By Alethea Frazier Raynor
Alethea Frazier Raynor is a principal associate at the Annenberg Institute for School Reform. > Author’s Biography


Much of the effort to create small learning communities in high schools has emphasized the size of the communities. What does "community" mean? How can schools and school systems unleash the power of communities?

The evolution of small high schools and small learning communities within high schools over the last ten years has given us fertile ground for discussion about the nature of "small" and its advantages for school improvement and student achievement. Much of our thinking and practices rest on the belief that large comprehensive high schools are outmoded models that can no longer serve students well. In fact, we are left wondering if they ever served us well at all.

There have been numerous studies that support the belief that "small" is an important condition that can enhance teaching and learning (Cotton 1996). However, among this research there are also studies that have tempered our view; these suggest that small size is a necessary but not sufficient condition for successful teaching and learning (Wasley et al. 2000). And more recently, researchers have called into question whether we have sufficient evidence across diverse and random small learning environments to warrant with certainty that small schools are universally better for young people (Stern & Wing 2004).

But rather than continue to debate the merits of "small," I would like to shift the focus from "small" and "learning" to the third component of the "small learning community" paradigm – which draws less of our attention and imagination – the idea of "community."

Unpacking the Notion of "Community"

We are always creating new buzz words in education, and community joins a long list of popular favorites (Sergiovanni 1994). Over the past five years, both the federal government and major foundations like Carnegie Corporation of New York have used the term small learning community (SLC) in both their grant-making and policy guidelines for high school reform. The U.S. Department of Education has outlined a set of structures and strategies for creating small learning communities.
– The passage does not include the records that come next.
#[export] Instance with_opaque_builds t n k c :
  Writes k c -> zlen c = n -> n <= 9 ->
  Builds (fun m d dl => with_opaque m d dl t n k) (opaque_tlv t c).
Proof.
  intros Hk Hn Hn9. unfold with_opaque, opaque_tlv. pose proof (zlen_nonneg c).
  assert (Hoc : opaque_contents t c = [ASN_OPAQUE_TAG1; t; zlen c] ++ c).
  { unfold opaque_contents, tlv. by rewrite ber_length_short by lia. }
  apply with_header_builds; [|rewrite Hoc; autorewrite with zlen; lia|lia].
  rewrite Hoc, <- Hn. intros m d dl Hd Hdl Hm. rewrite zlen_app in *.
  change (zlen [ASN_OPAQUE_TAG1; t; zlen c]) with 3 in *.
  pokes. rewrite !wrap_small by lia.
  rewrite Hk; rewrite ?zlen_patch by (change (zlen [ASN_OPAQUE_TAG1; t; zlen c]) with 3; lia); try lia.
  rewrite patch_patch by (simpl; unfold zlen in *; lia). result_eq.
Qed.

(** * Integers *)

(** The nine most significant bits of a 64-bit word. *)
Lemma land_high x k w :
  0 <= k -> 0 <= w -> Z.land x (Z.shiftl (2 ^ w - 1) k) = ((x / 2 ^ k) mod 2 ^ w) * 2 ^ k.
Proof.
  intros Hk Hw. rewrite <- land_ones_mod by done. rewrite <- Z.shiftr_div_pow2, <- Z.shiftl_mul_pow2 by done.
  apply Z.bits_inj'. intros i Hi. rewrite Z.land_spec, !Z.shiftl_spec by done.
  destruct (Z.ltb_spec i k).
  - rewrite !(Z.testbit_neg_r _ (i - k)) by lia. apply andb_false_r.
  - rewrite Z.land_spec, Z.shiftr_spec by lia. by replace (i - k + k) with i by lia.
Qed.

(** A word whose top nine bits agree is a small number. *)
Lemma top9_small X :
  - 2 ^ 63 <= X < 2 ^ 63 ->
  ((X / 2 ^ 55) mod 2 ^ 9 = 0 \/ (X / 2 ^ 55) mod 2 ^ 9 = 511) <-> - 2 ^ 55 <= X < 2 ^ 55.
Proof.
  change (2 ^ 63) with 9223372036854775808. change (2 ^ 55) with 36028797018963968.
  change (2 ^ 9) with 512. intros H. split; intros; Z.to_euclidean_division_equations; lia.
Qed.

(** The word with [n] octets of [v] left to go, flush with the top. *)
Definition shifted (n v : Z) : Z := v * 2 ^ (8 * (8 - n)).

Lemma shifted_top9 n v :
  2 <= n <= 8 -> fits n v ->
  ((shifted n v / 2 ^ 55) mod 2 ^ 9 = 0 \/ (shifted n v / 2 ^ 55) mod 2 ^ 9 = 511) <-> fits (n - 1) v.
Proof.
  intros Hn Hf. unfold fits, shifted in *.
  pose proof (pow2_pos (8 * (8 - n)) ltac:(lia)).
  assert (2 ^ 63 = 2 ^ (8 * n - 1) * 2 ^ (8 * (8 - n))) by (rewrite <- Z.pow_add_r by lia; f_equal; lia).
  assert (2 ^ 55 = 2 ^ (8 * (n - 1) - 1) * 2 ^ (8 * (8 - n))) by (rewrite <- Z.pow_add_r by lia; f_equal; lia).
  rewrite top9_small by nia. nia.
Qed.

Lemma shifted_pred n v : n <= 8 -> shifted n v * 256 = shifted (n - 1) v.
Proof.
  intros. unfold shifted. replace (8 * (8 - (n - 1))) with (8 * (8 - n) + 8) by lia.
  rewrite Z.pow_add_r by lia. change (2 ^ 8) with 256. lia.
Qed.

Lemma shifted_octet n v :
  1 <= n <= 8 -> (shifted n v / 2 ^ 56) mod 256 = (v / 2 ^ (8 * (n - 1))) mod 256.
Proof.
  intros Hn. unfold shifted. replace (2 ^ 56) with (2 ^ (8 * (n - 1)) * 2 ^ (8 * (8 - n)))
    by (rewrite <- Z.pow_add_r by lia; f_equal; lia).
  by rewrite Z.div_mul_cancel_r by (apply Z.pow_nonzero; lia).
Qed.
And Carnegie's Schools for a New Society initiative identifies key conditions for the development of effective SLCs.

The conscious (or perhaps unconscious) stringing together of the words small, learning, and community suggests (to me, at least) that these three words in relationship to one another have the potential for some extraordinary meaning that we have not yet fully explored. There is power in the notion of "community" that remains untapped, in part because we have to struggle with how it is that community is important to us in the midst of high school reform. There is something uncomfortable (albeit compelling) about trying to articulate a phenomenon that seems so abstract. But by not doing so, we may miss embracing the very notion that is sufficiently important and complicated to engage students with teachers, with families, and with community members in grappling together to understand what community can really mean in a learning context that is small.